In [None]:
## This Python 3 environment comes with many helpful analytics libraries installed
# It is defined by the kaggle/python Docker image: https://github.com/kaggle/docker-python
# For example, here's several helpful packages to load

import numpy as np # linear algebra
import pandas as pd # data processing, CSV file I/O (e.g. pd.read_csv)

# Input data files are available in the read-only "../input/" directory
# For example, running this (by clicking run or pressing Shift+Enter) will list all files under the input directory

import os
for dirname, _, filenames in os.walk('/kaggle/input'):
    for filename in filenames:
        print(os.path.join(dirname, filename))
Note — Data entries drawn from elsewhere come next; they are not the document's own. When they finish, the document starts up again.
(** What is read after the sign from a text without letters: digits,
    with as many decimals as stand after the point. *)
Lemma parse_number_noletter neg s f :
  forallb noletter s = true -> parse_number neg s = Some f ->
  exists m k, f = FNum (signed neg m) k /\ (0 <= m)%Z /\ (0 <= k)%Z
              /\ (m < 10 ^ Z.of_nat (List.length s))%Z
              /\ (~ In 46 s -> k = 0%Z).
Proof.
  intros Hs. unfold parse_number.
  pose proof (take_drop_while isdigit s) as Hsplit.
  set (ip := take_while isdigit s) in *.
  set (r1 := drop_while isdigit s) in *.
  assert (Hr1 : forall c, In c r1 -> In c s)
    by (intros c; apply In_drop_while).
  destruct (match r1 with
            | [] => ([], r1)
            | c :: r => if c =? 46
                        then (take_while isdigit r, drop_while isdigit r)
                        else ([], r1)
            end) as [fp r2] eqn:E.
  assert (Hr2 : forall c, In c r2 -> In c s).
  { destruct r1 as [|c r]; [injection E as <- <-; auto|].
    destruct (c =? 46); injection E as <- <-; auto.
    intros x Hx. apply Hr1. right. eapply In_drop_while; eauto. }
  assert (Hfp : forallb isdigit fp = true
                /\ (List.length fp <= List.length r1)%nat
                /\ (~ In 46 s -> fp = [])).
  { destruct r1 as [|c r]; [injection E as <- <-; auto|].
    destruct (N.eqb_spec c 46) as [->|_]; injection E as <- <-.
    - split; [apply forallb_take_while|]. split.
      + pose proof (take_drop_while isdigit r) as T.
        apply (f_equal (@List.length N)) in T. rewrite length_app in T.
        simpl. lia.
      + intros Hno. exfalso. apply Hno, Hr1. now left.
    - split; [reflexivity|]. split; [simpl; lia|reflexivity]. }
  destruct Hfp as (Dfp & Lfp & Nfp).
  destruct (ip ++ fp) as [|d ds] eqn:Eds; [discriminate|].
  destruct (parse_exponent r2) as [e|] eqn:Ee; [|discriminate].
  intros [= <-].
  assert (e = 0%Z) as ->.
  { eapply parse_exponent_noletter; [|exact Ee].
    apply forallb_forall. intros x Hx. eapply noletter_In; eauto. }
  exists (digits_value (d :: ds)), (Z.of_nat (List.length fp) - 0)%Z.
  split; [reflexivity|]. split; [apply digits_value_nonneg|].
  split; [lia|]. split.
  - rewrite <- Eds.
    assert (D : forallb isdigit (ip ++ fp) = true).
    { rewrite forallb_app, Dfp. unfold ip.
      now rewrite forallb_take_while. }
    pose proof (digits_value_lt _ D) as B.
    assert (L : (List.length (ip ++ fp) <= List.length s)%nat).
    { rewrite length_app.
      pose proof (f_equal (@List.length N) Hsplit) as T.
      rewrite length_app in T. lia. }
    pose proof (pow10_le _ _ L). lia.
  - intros Hno. rewrite (Nfp Hno). simpl. lia.
Qed.

(** What [float] reads from a text without ASCII letters is the float
    nearest to a plain decimal: no NaN, no exponent; the decimal has
    no more digits than the text has code points, is negative only
    when the text holds a minus sign, and has decimals only when the
    text holds a point. *)
Lemma py_float_noletter s f :
  forallb noletter s = true -> py_float s = Ok f ->
  exists m k, f = binary64 m k /\ (0 <= k)%Z
              /\ (~ In 45 s -> (0 <= m)%Z)
              /\ (Z.abs m < 10 ^ Z.of_nat (List.length s))%Z
              /\ (~ In 46 s -> k = 0%Z).
Proof.
  intros Hs. unfold py_float.
  destruct (strip_underscores_from 0 (strip s)) as [t|] eqn:Et; [|discriminate].
  assert (Ht : forall c, In c t -> In c s).
  { intros c Hc. apply In_strip. eapply In_strip_underscores; eauto. }
  assert (Lt : (List.length t <= List.length s)%nat).
  { pose proof (length_strip_underscores _ _ _ Et).
    pose proof (length_strip s). lia. }
  unfold parse_float. destruct (parse_sign t) as [neg r] eqn:Esg.
  destruct (parse_sign_spec _ Esg) as [Hr Hneg].
  pose proof (length_parse_sign _ _ _ Esg) as Lr.
  assert (Nr : forallb noletter r = true).
  { apply forallb_forall. intros x Hx. eapply noletter_In; eauto. }
  rewrite (no_keyword r "inf" eq_refl eq_refl Nr).
  rewrite (no_keyword r "infinity" eq_refl eq_refl Nr).
  rewrite (no_keyword r "nan" eq_refl eq_refl Nr). cbn [orb].
  destruct (parse_number neg r) as [g|] eqn:Eg; [|discriminate].
  intros [= <-].
  destruct (parse_number_noletter _ _ _ Nr Eg)
    as (m & k & -> & Hm & Hk & Hlt & Hpt).
  exists (signed neg m), k. cbn [redondear].
  split; [reflexivity|]. split; [exact Hk|]. split; [|split].
  - intros Hno. destruct neg; [|exact Hm].
    exfalso. apply Hno, Ht, Hneg. reflexivity.
  - assert (L : (List.length r <= List.length s)%nat) by lia.
    pose proof (pow10_le _ _ L).
    unfold signed. destruct neg; lia.
  - intros Hno. apply Hpt. intros Hin. apply Hno, Ht, Hr, Hin.
Qed.

Lemma py_float_raises s e : py_float s = Raise e -> e = ValueError.
Proof.
  unfold py_float.
  destruct (strip_underscores_from 0 (strip s)) as [t|]; [|now intros [= <-]].
  destruct (parse_float t); [discriminate|now intros [= <-]].
Qed.

(** *** What the clean-up leaves *)

Lemma filter_lstrip (p : N -> bool) s :
  (forall c, isspace c = true -> p c = false) ->
  filter p (lstrip s) = filter p s.
Proof.
  intros H. induction s as [|c s IH]; [reflexivity|]. simpl.
  destruct (isspace c) eqn:E; [|reflexivity].
  now rewrite (H c E).
Qed.

Lemma filter_strip (p : N -> bool) s :
  (forall c, isspace c = true -> p c = false) ->
  filter p (strip s) = filter p s.
Proof.
  intros H. unfold strip, rstrip.
  rewrite filter_rev, filter_lstrip, <- filter_rev, rev_involutive by exact H.
  now apply filter_lstrip.
Qed.

(** Trimming changes nothing to what is left after the clean-up. *)
Lemma cleaned_strip s :
  sub_class_plus_empty qty_noise (lower (strip s))
  = sub_class_plus_empty qty_noise (lower s).
Proof.
  rewrite <- strip_lower. unfold sub_class_plus_empty.
  apply filter_strip. intros c H. unfold qty_noise. rewrite H.
  now rewrite !orb_true_r.
Qed.

Lemma cleaned_length s :
  (List.length (sub_class_plus_empty qty_noise (lower (strip s)))
   <= List.length s)%nat.
Proof.
  unfold sub_class_plus_empty, lower.
  pose proof (filter_length_le (fun c => negb (qty_noise c))
                (map lower_char (strip s))) as F.
  rewrite length_map in F. pose proof (length_strip s). lia.
Qed.

Lemma cleaned_In c s :
  In c (sub_class_plus_empty qty_noise (lower (strip s))) ->
  exists x, In x s /\ lower_char x = c.
Proof.
  unfold sub_class_plus_empty. intros H. apply filter_In in H as [H _].
  unfold lower in H. apply in_map_iff in H as (x & Hx & Hin).
  exists x. split; [now apply In_strip|exact Hx].
Qed.

Lemma lower_char_point c : lower_char c = 46 -> c = 46.
Proof.
  unfold lower_char.
  destruct (in_range 65 90 c || in_range 192 214 c || in_range 216 222 c)
    eqn:E; charb.
Qed.

Lemma cleaned_noise s :
  forallb (fun c => qty_noise (lower_char c)) s = true ->
  sub_class_plus_empty qty_noise (lower s) = [].
Proof.
  unfold sub_class_plus_empty, lower.
  induction s as [|c s IH]; [reflexivity|]. cbn [forallb map filter].
  intros H. apply andb_true_iff in H as [Hc Hs]. rewrite Hc. cbn [negb].
  auto.
Qed.

Lemma digits_noletter ds :
  forallb isdigit ds = true -> forallb noletter ds = true.
Proof.
  rewrite !forallb_forall. intros H c Hc. specialize (H c Hc).
  revert H. unfold noletter. charb.
Qed.

Lemma strip_underscores_digits ds : forall prev,
  forallb isdigit ds = true -> prev <> 95 ->
  strip_underscores_from prev ds = Some ds.
Proof.
  induction ds as [|c ds IH]; intros prev H Hp; simpl.
  - apply N.eqb_neq in Hp. now rewrite Hp.
  - simpl in H. apply andb_true_iff in H as [Hc Hds].
    assert (Hc95 : c <> 95) by (revert Hc; charb).
    pose proof Hc95 as Hc95'. apply N.eqb_neq in Hc95'. rewrite Hc95', Hc.
    rewrite andb_false_r. now rewrite (IH c Hds Hc95).
Qed.

Lemma take_while_all (p : N -> bool) s :
  forallb p s = true -> take_while p s = s /\ drop_while p s = [].
Proof.
  induction s as [|c s IH]; [auto|]. simpl. intros H.
  apply andb_true_iff in H as [Hc Hs]. rewrite Hc.
  destruct (IH Hs) as [-> ->]. auto.
Qed.

Lemma digits_below_53 ds :
  forallb isdigit ds = true -> (List.length ds <=? 15)%nat = true ->
  (Z.abs (digits_value ds) < 2 ^ 53)%Z.
Proof.
  intros Hd Hl. apply Nat.leb_le in Hl.
  pose proof (digits_value_lt ds Hd) as B.
  pose proof (digits_value_nonneg ds) as P.
  pose proof (pow10_le _ _ Hl) as Q.
  assert (10 ^ Z.of_nat 15 < 2 ^ 53)%Z by (vm_compute; reflexivity).
  lia.
Qed.

(** [float] on a run of at most fifteen decimal digits gives their
    value. *)
Lemma py_float_digits ds :
  ds <> [] -> forallb isdigit ds = true ->
  (List.length ds <=? 15)%nat = true ->
  py_float ds = Ok (FNum (digits_value ds) 0).
Proof.
  intros Hne Hd Hl. unfold py_float.
  rewrite strip_nospace by now apply digits_nospace.
  rewrite strip_underscores_digits by (auto; discriminate).
  unfold parse_float.
  assert (Hs : parse_sign ds = (false, ds)).
  { destruct ds as [|c r]; [congruence|]. unfold parse_sign.
    simpl in Hd. apply andb_true_iff in Hd as [Hc _].
    assert (c <> 45 /\ c <> 43) as [H1 H2] by (revert Hc; charb).
    apply N.eqb_neq in H1, H2. now rewrite H1, H2. }
  rewrite Hs.
  pose proof (digits_noletter _ Hd) as Hn.
  rewrite (no_keyword ds "inf" eq_refl eq_refl Hn).
  rewrite (no_keyword ds "infinity" eq_refl eq_refl Hn).
  rewrite (no_keyword ds "nan" eq_refl eq_refl Hn). cbn [orb].
  unfold parse_number. destruct (take_while_all isdigit ds Hd) as [-> ->].
  rewrite app_nil_r. destruct ds as [|c r]; [congruence|].
  cbn [parse_exponent signed List.length Z.of_nat Z.sub redondear].
  now rewrite binary64_exact by now apply digits_below_53.
Qed.
Lemma read_write_body_returns stream operator tensor_names stack_trace data_ptr
    error_list h names :
  tensor_names !! data_ptr = Some names →
  ∃ error_list' h',
    EventHandler.read_write_body stream operator tensor_names stack_trace data_ptr
      error_list h = (Return error_list', h').
Proof.
  intros Hnames. unfold EventHandler.read_write_body.
  erewrite bind_Return; last first.
  { rewrite on_tensors_accessed_eq, LogFacts.ensure_tensor_exists_eq. reflexivity. }
  simpl. set (h1 := EventHandler.mk _ _ _).
  pose proof (LogFacts.backfill_tensor_lookup data_ptr (EventHandler.tensors_accessed h))
    as Hinfo.
  set (info := default _ _) in Hinfo.
  erewrite bind_Return by reflexivity. simpl.
  erewrite bind_Return by by apply dict_getitem_eq.
  set (current_access := Access.mk WRITE _ _ _ _ _).
  erewrite bind_Return; last first.
  { rewrite on_tensors_accessed_eq.
    erewrite LogFacts.were_there_reads_since_last_write_eq by exact Hinfo.
    reflexivity. }
  simpl.
  assert (∃ error_list' σ',
    (if match TensorInfo.reads info with [] => false | _ :: _ => true end
     then
       bind (EventHandler.on_tensors_accessed (_TensorsAccessed.get_reads data_ptr))
         (λ reads,
            for_each_acc
              (λ previous_access,
                 EventHandler.check_conflict data_ptr current_access (Some previous_access))
              reads error_list)
     else
       bind (EventHandler.on_tensors_accessed (_TensorsAccessed.get_write data_ptr))
         (λ previous_access,
            EventHandler.check_conflict data_ptr current_access previous_access
              error_list)) h1 =
    (Return error_list',
     EventHandler.mk (EventHandler.tensors_accessed h1) σ' (EventHandler.seq_num h)))
    as (error_list' & σ' & Hchecks).
  { destruct (TensorInfo.reads info) as [|r reads] eqn:Hreads.
    - erewrite bind_Return; last first.
      { rewrite on_tensors_accessed_eq.
        erewrite LogFacts.get_write_eq by exact Hinfo. reflexivity. }
      simpl. destruct (TensorInfo.write info) as [w|] eqn:Hw.
      + erewrite (check_conflict_eq _ _ _ _ h1) by exact Hinfo. by eexists _, _.
      + by eexists _, _.
    - erewrite bind_Return; last first.
      { rewrite on_tensors_accessed_eq.
        erewrite LogFacts.get_reads_eq by exact Hinfo. reflexivity. }
      simpl.
      destruct (check_conflict_loop_eq data_ptr current_access info
                  (TensorInfo.reads info) error_list h1 Hinfo) as (σ' & Hloop & _).
      by eexists _, _. }
  erewrite bind_Return by exact Hchecks.
  erewrite bind_Return; last first.
  { rewrite on_tensors_accessed_eq. simpl.
    unfold _TensorsAccessed.set_write. simpl in Hinfo. rewrite Hinfo. reflexivity. }
  by eexists _, _.
Qed.
(** * diffsims: the StructureLibrary class

    A shallow embedding of [diffsims/libraries/structure_library.py].

    Python objects are modelled by the attributes the class assigns
    ([instance]); methods run in a small state-and-exception monad whose
    state is the data the method can touch: the object [self] for
    [__init__], the object together with standard output for
    [get_library_size], the trace of calls to the external grid generator
    for [from_crystal_systems].  The dictionary [self.struct_lib] is a
    [gmap]; Python's unbounded [int] lengths are [nat]. *)

From stdpp Require Import gmap strings list pretty.

(** ** Exceptions and the method monad *)

Inductive exn : Type :=
| ValueError (msg : string)
| AttributeError (attr : string)
| IndexError (msg : string)
| OtherError (msg : string).

Inductive result (A : Type) : Type :=
| Ok (a : A)
| Raise (e : exn).
Arguments Ok {A} a.
Arguments Raise {A} e.

Definition M (S A : Type) : Type := S -> S * result A.

Definition ret {S A} (a : A) : M S A := fun s => (s, Ok a).

Definition raise {S A} (e : exn) : M S A := fun s => (s, Raise e).

Definition bind {S A B} (m : M S A) (k : A -> M S B) : M S B :=
  fun s =>
    match m s with
    | (s', Ok a) => k a s'
    | (s', Raise e) => (s', Raise e)
    end.

Notation "'do' x <- m ; k" := (bind m (fun x => k))
  (at level 10, x name, m at level 100, k at level 200).
Notation "m ;; k" := (bind m (fun _ => k))
  (at level 100, k at level 200, right associativity).

(** A computation that has no effect on the state, such as a call that
    returns a value or raises. *)
Definition lift {S A} (r : result A) : M S A := fun s => (s, r).

Definition modify {S} (f : S -> S) : M S unit := fun s => (f s, Ok tt).

(** [for x in xs: body x] *)
Fixpoint for_each {S X} (xs : list X) (body : X -> M S unit) : M S unit :=
  match xs with
  | [] => ret tt
  | x :: xs' => body x ;; for_each xs' body
  end.

(** A [for] loop that updates one local variable, here [acc]. *)
Fixpoint for_fold {S X A} (xs : list X) (acc : A) (body : A -> X -> M S A)
  : M S A :=
  match xs with
  | [] => ret acc
  | x :: xs' => do acc' <- body acc x ; for_fold xs' acc' body
  end.

(** Python's [zip] of three sequences stops at the shortest one. *)
Fixpoint zip3 {A B C} (a : list A) (b : list B) (c : list C)
  : list (A * B * C) :=
  match a, b, c with
  | x :: a', y :: b', z :: c' => (x, y, z) :: zip3 a' b' c'
  | _, _, _ => []
  end.

(** Reading an attribute that is not set raises [AttributeError]. *)
Definition getattr {S A} (proj : S -> option A) (name : string) : M S A :=
  fun s =>
    match proj s with
    | Some v => (s, Ok v)
    | None => (s, Raise (AttributeError name))
    end.

(** [l[i]] on a list, for an index that is not negative. *)
Definition getitem {S A} (l : list A) (i : nat) : M S A :=
  match l !! i with
  | Some v => ret v
  | None => raise (IndexError "list index out of range")
  end.

(** [range(n)] *)
Definition range (n : nat) : list nat := seq 0 n.

Definition newline : string := String (Ascii.ascii_of_nat 10) EmptyString.

(** ** Orientation sets

    An entry of [orientations] is either a list of rotations, each a tuple
    of Euler angles, or (the flat form) one bare tuple of angles.  The only
    operation the class applies to it is [len]. *)

Inductive OrientationSet (Angle : Type) : Type :=
| RotationList (rotations : list (list Angle))
| BareTuple (angles : list Angle).
Arguments RotationList {Angle} rotations.
Arguments BareTuple {Angle} angles.

Definition len {Angle} (o : OrientationSet Angle) : nat :=
  match o with
  | RotationList rotations => length rotations
  | BareTuple angles => length angles
  end.

Module StructureLibrary.

Section Class.

(** Identifiers are hashable keys (strings or ints) and [str_ident] is
    Python's [str] on them; structures and angles are opaque. *)
Context {K : Type} `{Countable K} (str_ident : K -> string).
Context {Structure Angle : Type}.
# You can write up to 20GB to the current directory (/kaggle/working/) that gets preserved as output when you create a version using "Save & Run All" 0-
# You can also write temporary files to /kaggle/temp/, but they won't be saved outside of the current session

**This tutorial focuses on Word2Vec for sentiment analysis.**

In [None]:
train = pd.read_csv("/kaggle/input/word2vec-nlp-tutorial/labeledTrainData.tsv.zip",
                   header=0, delimiter="\t", quoting=3)
train.head()

In [None]:
train.shape

In [None]:
train.columns.values

In [None]:
print(train["review"][0])

In [None]:
from bs4 import BeautifulSoup

In [None]:
example = BeautifulSoup(train['review'][0])
print(example.get_text())

In [None]:
import re

letters_only = re.sub("[^a-zA-Z]", " ", example.get_text())
print(letters_only)

In [None]:
lower_case = letters_only.lower()
words = lower_case.split()

In [None]:
import nltk
# nltk.download()

In [None]:
from nltk.corpus import stopwords
print(stopwords.words("english"))

In [None]:
words = [w for w in words if not w in stopwords.words("english")]
print(words)

In [None]:
def review_to_words(raw_review):
    review_text = BeautifulSoup(raw_review).get_text()
    letters_only = re.sub("[^a-zA-Z]", "", review_text)
    words = letters_only.lower().split()
    stops = set(stopwords.words("english"))
    meaningful_words = [w for w in words if not w in stops]
    return (" ".join(meaningful_words))

In [None]:
num_reviews = train["review"].size
clean_train_reviews = []
for i in np.arange(0, num_reviews):
    clean_train_reviews.append(review_to_words(train["review"][i]))

In [None]:
from sklearn.feature_extraction.text import CountVectorizer

In [None]:
vectorizer = CountVectorizer(analyzer='word',
                            tokenizer=None,
                            preprocessor=None,
                            stop_words=None,
                            max_features=5000)

In [None]:
train_data_features = vectorizer.fit_transform(clean_train_reviews)
train_data_features = train_data_features.toarray()
print(train_data_features.shape)

In [None]:
vocab = vectorizer.get_feature_names()
# print(vocab)

In [None]:
dist = np.sum(train_data_features, axis=0)
# for tag, count in zip(vocab, dist):
#     print(count, tag)

In [None]:
from sklearn.ensemble import RandomForestClassifier

forest = RandomForestClassifier(n_estimators=100)
forest = forest.fit(train_data_features, train["sentiment"])

In [None]:
test = pd.read_csv("/kaggle/input/word2vec-nlp-tutorial/testData.tsv.zip",
                   header=0, delimiter="\t", quoting=3)
print(test.shape)

In [None]:
num_reviews = len(test["review"])
clean_test_reviews = []

In [None]:
for i in np.arange(0, num_reviews):
    if ((i+1) % 1000 == 0):
        print("Review %d of %d\n" % (i+1, num_reviews))
        
    clean_review = review_to_words(test["review"][i])
    clean_test_reviews.append(clean_review)

In [None]:
test_data_features = vectorizer.transform(clean_test_reviews)
test_data_features = test_data_features.toarray()

In [None]:
result = forest.predict(test_data_features)
output = pd.DataFrame(data={"id": test["id"], "sentiment": result})
output.to_csv("Bag_of_words_model.csv", index=False, quoting=3)